__WHAT TO WORK ON__
Each line from the one that contains "set (n := inject_Z _) in *." to the end of the entries must be copied word for word, and only those lines.

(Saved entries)
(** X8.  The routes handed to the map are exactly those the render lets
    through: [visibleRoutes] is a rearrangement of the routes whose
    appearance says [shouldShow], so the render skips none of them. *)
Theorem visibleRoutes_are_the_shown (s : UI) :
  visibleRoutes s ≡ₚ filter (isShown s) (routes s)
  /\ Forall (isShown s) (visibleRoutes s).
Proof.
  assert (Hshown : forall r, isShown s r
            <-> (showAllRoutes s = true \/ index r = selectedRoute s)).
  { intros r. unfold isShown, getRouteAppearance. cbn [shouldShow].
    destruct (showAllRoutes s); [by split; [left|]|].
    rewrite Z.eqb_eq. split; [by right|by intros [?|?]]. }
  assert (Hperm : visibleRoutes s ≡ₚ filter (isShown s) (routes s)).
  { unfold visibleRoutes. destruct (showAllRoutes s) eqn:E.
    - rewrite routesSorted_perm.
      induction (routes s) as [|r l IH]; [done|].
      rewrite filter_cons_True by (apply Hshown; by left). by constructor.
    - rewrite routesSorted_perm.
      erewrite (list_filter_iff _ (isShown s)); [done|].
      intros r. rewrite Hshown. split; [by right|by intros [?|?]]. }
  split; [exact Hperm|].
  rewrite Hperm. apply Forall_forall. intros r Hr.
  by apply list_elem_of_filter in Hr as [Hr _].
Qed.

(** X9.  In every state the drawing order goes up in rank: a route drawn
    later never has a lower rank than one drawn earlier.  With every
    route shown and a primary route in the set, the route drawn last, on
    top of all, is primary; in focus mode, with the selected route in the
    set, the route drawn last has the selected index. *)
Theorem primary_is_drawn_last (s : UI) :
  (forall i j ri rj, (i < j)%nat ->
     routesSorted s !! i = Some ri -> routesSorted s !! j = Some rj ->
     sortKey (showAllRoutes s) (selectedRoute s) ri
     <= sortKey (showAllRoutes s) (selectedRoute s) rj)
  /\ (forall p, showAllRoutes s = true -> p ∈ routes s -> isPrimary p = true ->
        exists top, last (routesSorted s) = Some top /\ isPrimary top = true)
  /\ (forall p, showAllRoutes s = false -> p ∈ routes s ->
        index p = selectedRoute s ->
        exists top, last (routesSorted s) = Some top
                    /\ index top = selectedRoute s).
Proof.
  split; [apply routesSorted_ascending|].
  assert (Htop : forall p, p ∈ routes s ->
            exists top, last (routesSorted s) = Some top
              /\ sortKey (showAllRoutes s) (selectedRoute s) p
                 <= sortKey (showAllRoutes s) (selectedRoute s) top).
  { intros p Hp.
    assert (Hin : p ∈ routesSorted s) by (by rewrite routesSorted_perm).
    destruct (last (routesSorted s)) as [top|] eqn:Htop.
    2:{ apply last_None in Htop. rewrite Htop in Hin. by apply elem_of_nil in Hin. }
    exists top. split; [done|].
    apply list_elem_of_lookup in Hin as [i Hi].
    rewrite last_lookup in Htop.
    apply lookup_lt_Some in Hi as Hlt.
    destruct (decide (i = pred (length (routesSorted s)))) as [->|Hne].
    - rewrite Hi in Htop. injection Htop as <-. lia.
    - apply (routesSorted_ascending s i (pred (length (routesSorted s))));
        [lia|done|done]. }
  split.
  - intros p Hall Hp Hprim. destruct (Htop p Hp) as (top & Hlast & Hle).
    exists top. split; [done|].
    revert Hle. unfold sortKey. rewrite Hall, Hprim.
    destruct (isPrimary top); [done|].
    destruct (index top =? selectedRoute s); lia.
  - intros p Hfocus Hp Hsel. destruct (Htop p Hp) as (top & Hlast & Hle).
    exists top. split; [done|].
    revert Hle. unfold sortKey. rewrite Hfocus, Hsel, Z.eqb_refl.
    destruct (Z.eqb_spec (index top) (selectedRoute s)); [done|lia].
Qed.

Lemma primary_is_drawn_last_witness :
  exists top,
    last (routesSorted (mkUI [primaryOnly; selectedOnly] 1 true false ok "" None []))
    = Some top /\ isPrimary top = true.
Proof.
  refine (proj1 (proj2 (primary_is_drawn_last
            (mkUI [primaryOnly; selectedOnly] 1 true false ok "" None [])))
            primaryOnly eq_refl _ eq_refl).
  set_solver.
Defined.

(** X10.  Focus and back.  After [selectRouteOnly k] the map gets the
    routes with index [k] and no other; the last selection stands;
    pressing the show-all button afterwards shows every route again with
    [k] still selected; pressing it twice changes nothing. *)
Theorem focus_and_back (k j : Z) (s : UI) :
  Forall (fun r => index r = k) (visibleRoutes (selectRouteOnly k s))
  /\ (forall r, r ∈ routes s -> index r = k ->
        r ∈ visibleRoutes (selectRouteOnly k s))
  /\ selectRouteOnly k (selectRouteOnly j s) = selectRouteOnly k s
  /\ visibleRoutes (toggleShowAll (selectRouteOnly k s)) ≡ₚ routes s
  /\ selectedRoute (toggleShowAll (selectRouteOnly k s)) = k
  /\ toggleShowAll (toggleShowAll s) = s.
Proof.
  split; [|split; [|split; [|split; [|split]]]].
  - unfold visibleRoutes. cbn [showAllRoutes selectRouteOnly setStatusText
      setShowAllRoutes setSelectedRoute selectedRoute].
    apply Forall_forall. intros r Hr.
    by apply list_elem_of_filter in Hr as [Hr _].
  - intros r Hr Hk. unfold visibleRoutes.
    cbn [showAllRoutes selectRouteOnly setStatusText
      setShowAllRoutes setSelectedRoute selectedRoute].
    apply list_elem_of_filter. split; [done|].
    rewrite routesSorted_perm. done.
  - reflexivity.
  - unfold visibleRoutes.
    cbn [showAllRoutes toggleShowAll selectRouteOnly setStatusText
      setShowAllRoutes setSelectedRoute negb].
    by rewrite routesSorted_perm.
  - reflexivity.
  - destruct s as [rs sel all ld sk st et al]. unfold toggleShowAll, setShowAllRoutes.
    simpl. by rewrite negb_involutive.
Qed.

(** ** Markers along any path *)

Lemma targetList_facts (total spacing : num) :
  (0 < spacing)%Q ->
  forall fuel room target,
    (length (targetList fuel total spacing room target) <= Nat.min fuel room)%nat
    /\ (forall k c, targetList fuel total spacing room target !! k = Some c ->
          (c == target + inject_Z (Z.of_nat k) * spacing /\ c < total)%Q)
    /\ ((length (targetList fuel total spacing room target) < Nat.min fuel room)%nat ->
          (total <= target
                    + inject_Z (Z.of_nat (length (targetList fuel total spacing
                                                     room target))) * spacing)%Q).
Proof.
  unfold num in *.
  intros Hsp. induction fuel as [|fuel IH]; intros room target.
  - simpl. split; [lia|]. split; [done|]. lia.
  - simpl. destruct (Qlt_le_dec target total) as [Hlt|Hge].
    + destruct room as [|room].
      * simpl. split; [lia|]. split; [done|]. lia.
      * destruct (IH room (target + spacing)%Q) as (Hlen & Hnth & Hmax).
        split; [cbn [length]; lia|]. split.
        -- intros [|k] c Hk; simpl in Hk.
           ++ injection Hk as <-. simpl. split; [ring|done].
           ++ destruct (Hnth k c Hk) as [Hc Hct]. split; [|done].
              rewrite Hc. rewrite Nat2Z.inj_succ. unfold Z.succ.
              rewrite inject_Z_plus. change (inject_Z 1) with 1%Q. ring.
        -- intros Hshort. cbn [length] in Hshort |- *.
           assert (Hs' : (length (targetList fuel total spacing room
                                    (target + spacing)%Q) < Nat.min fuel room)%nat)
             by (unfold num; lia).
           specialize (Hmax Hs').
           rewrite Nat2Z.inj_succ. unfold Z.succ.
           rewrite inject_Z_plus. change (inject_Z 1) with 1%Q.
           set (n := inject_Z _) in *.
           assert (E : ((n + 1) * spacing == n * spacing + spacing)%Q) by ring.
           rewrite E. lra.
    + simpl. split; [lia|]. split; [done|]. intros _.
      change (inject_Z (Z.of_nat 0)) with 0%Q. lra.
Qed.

__WRITTEN RESPONSE__
           set (n := inject_Z _) in *.
           assert (E : ((n + 1) * spacing == n * spacing + spacing)%Q) by ring.
           rewrite E. lra.
    + simpl. split; [lia|]. split; [done|]. intros _.
      change (inject_Z (Z.of_nat 0)) with 0%Q. lra.
Qed.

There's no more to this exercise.